The number of lines in the entries below holding the word "base" is all that is needed here.

Records drawn from a dataset
▶

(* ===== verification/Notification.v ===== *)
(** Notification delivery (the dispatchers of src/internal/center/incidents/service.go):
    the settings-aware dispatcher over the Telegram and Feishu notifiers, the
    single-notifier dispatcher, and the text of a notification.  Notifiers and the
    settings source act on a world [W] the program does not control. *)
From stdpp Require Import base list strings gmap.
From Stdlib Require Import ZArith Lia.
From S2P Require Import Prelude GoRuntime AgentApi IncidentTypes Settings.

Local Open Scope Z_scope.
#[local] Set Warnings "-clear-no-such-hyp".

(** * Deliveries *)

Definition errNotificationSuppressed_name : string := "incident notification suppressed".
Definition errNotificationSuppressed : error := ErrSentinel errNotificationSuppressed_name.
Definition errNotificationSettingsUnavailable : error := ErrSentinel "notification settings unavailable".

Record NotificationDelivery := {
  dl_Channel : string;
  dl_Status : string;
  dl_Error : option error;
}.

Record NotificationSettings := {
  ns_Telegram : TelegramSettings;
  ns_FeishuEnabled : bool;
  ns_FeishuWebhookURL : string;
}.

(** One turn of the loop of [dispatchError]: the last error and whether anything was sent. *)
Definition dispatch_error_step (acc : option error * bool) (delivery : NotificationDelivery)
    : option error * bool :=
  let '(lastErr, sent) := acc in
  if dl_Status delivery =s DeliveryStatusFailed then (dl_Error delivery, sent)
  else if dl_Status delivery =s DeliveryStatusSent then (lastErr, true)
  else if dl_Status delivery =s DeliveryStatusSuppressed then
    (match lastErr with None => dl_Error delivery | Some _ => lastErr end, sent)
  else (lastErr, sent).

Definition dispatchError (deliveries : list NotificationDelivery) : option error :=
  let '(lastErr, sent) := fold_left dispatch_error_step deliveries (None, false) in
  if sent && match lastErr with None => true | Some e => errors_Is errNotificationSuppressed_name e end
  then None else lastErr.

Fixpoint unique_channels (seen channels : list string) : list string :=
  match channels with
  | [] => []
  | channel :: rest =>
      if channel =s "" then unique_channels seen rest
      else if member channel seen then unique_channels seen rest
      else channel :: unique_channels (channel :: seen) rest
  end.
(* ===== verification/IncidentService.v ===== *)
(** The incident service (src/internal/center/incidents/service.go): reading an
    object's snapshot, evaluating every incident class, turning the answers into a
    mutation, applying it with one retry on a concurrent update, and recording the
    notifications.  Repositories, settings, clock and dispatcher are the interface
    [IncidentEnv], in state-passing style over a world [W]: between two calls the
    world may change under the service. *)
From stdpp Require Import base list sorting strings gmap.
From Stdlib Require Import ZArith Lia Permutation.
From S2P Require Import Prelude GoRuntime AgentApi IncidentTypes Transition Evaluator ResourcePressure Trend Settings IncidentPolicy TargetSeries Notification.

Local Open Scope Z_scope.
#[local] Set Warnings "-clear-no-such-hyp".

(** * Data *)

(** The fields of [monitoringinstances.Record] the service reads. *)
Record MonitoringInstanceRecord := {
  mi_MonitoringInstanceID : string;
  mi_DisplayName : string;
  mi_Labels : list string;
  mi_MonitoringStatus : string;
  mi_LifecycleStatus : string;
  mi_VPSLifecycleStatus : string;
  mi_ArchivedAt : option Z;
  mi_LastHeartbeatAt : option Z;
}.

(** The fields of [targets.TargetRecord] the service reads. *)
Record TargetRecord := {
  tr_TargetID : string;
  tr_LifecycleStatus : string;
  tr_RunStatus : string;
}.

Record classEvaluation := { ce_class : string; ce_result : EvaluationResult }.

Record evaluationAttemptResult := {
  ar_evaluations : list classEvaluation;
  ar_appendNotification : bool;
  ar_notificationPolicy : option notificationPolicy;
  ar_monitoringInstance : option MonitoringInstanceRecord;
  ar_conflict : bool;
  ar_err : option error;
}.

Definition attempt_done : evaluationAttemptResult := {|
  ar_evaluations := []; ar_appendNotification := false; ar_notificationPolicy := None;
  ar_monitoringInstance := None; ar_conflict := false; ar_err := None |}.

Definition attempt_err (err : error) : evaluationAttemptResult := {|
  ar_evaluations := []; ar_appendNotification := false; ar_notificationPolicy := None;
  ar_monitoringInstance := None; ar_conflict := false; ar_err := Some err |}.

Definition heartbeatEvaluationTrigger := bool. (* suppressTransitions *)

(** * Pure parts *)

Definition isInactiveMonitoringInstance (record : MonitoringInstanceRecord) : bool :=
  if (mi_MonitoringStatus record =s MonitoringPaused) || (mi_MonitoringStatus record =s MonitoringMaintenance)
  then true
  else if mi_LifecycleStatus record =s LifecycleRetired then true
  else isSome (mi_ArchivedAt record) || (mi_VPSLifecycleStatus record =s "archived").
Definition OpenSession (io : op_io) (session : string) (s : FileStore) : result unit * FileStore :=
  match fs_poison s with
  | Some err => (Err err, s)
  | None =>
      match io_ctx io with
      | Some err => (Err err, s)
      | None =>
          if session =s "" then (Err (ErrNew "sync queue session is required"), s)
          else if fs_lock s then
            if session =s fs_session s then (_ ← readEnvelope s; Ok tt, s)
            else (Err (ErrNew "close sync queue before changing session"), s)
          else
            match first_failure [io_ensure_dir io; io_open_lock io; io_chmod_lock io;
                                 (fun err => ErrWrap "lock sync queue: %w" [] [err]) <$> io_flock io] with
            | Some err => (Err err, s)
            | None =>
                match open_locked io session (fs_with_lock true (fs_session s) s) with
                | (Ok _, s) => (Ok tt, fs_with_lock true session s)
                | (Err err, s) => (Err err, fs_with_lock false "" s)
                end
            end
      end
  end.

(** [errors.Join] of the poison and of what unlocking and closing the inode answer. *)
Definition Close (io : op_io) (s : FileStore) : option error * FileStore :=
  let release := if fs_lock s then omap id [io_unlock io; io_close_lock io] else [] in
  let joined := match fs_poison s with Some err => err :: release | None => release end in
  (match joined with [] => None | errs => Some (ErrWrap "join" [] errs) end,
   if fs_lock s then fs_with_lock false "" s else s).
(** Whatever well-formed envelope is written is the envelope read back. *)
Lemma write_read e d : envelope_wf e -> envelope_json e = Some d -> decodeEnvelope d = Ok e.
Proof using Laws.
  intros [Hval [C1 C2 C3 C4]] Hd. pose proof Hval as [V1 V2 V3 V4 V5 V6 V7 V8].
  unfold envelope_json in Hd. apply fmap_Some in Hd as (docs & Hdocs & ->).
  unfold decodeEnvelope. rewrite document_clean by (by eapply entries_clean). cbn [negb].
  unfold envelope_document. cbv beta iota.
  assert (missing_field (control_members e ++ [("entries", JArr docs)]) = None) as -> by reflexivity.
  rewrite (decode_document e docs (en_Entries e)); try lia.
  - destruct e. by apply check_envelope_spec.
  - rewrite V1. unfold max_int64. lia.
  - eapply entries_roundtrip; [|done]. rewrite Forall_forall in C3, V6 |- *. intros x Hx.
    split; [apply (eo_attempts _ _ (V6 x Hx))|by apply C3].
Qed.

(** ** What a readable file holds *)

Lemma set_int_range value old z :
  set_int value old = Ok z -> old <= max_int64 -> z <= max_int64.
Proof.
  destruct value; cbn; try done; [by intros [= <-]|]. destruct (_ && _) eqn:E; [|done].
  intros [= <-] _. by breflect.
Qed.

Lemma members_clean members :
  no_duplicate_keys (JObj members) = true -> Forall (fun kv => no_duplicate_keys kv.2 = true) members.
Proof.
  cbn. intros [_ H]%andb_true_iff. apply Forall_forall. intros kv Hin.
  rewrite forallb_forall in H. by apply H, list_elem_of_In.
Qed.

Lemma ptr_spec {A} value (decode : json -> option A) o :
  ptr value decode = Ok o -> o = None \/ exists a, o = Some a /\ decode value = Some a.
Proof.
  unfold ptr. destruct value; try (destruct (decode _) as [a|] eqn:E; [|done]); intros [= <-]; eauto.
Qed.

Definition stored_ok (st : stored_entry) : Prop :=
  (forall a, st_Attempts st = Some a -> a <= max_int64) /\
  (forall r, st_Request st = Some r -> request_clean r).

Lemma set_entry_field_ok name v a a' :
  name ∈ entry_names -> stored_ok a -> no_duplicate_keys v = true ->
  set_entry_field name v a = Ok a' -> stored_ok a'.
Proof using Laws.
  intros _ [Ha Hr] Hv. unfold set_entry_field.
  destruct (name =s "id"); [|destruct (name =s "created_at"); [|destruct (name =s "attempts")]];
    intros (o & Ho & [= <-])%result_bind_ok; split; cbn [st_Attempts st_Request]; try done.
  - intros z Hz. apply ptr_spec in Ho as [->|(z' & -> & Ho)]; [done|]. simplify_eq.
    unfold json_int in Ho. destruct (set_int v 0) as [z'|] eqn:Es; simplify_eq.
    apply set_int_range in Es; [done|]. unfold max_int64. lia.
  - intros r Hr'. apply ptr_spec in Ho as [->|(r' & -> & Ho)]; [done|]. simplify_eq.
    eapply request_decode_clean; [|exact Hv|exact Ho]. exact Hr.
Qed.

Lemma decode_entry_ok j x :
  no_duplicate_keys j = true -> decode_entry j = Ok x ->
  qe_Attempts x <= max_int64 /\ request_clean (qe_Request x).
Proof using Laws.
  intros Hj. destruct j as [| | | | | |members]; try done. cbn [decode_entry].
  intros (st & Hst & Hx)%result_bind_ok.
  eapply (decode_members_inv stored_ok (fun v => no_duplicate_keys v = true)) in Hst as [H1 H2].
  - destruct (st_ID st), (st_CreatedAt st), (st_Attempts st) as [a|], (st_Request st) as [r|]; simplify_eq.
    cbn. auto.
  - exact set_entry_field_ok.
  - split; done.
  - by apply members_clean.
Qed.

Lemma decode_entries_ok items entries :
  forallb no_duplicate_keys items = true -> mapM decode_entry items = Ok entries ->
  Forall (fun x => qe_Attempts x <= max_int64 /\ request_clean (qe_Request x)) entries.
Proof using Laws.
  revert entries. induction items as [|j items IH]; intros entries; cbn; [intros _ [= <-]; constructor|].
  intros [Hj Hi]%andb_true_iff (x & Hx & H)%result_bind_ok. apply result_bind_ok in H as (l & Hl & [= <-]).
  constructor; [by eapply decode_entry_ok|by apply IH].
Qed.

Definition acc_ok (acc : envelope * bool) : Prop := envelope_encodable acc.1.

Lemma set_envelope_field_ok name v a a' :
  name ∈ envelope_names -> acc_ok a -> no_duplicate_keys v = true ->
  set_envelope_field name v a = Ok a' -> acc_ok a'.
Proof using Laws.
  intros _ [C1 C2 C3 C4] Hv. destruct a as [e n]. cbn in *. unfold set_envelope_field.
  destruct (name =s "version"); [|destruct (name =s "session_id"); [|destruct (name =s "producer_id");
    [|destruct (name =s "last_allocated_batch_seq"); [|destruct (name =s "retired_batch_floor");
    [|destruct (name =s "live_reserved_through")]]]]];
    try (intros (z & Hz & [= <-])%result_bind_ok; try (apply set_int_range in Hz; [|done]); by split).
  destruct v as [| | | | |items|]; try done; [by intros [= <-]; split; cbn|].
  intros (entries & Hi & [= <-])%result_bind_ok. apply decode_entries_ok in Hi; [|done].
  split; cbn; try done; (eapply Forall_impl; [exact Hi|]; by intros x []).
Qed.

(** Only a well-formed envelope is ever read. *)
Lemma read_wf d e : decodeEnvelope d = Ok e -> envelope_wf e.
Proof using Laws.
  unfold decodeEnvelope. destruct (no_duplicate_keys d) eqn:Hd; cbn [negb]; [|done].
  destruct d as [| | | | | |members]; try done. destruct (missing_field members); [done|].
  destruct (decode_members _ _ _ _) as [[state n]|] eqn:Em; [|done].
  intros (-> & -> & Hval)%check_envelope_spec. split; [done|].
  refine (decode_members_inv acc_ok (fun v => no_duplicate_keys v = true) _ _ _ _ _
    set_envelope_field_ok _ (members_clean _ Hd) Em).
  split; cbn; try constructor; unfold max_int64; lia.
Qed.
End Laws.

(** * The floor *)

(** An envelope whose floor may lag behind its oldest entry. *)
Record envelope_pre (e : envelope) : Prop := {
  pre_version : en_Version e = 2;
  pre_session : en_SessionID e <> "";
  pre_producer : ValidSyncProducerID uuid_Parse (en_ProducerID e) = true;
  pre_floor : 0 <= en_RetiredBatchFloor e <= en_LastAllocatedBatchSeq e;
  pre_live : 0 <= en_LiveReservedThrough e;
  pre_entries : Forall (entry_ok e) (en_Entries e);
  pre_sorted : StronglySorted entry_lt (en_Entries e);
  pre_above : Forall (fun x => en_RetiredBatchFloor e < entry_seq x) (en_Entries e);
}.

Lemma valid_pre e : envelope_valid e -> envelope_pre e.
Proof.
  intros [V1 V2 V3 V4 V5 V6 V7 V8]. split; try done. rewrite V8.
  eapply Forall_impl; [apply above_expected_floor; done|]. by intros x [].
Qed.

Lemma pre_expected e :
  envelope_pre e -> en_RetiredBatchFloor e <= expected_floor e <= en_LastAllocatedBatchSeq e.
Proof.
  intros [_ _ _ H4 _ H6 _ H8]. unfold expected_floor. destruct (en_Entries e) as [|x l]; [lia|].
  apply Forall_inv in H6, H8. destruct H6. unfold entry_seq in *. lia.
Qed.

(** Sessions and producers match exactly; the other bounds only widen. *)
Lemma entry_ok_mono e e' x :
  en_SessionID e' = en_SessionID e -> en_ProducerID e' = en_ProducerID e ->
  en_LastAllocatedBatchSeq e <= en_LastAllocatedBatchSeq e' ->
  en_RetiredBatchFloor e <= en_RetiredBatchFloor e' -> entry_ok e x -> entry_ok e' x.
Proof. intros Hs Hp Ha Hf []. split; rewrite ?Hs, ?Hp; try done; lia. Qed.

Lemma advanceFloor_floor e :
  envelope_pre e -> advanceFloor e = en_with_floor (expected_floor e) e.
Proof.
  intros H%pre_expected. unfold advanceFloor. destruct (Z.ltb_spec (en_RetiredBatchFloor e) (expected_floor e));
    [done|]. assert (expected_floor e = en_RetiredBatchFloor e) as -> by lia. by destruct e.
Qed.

◀

● **SOLUTION FOR THIS TASK**
2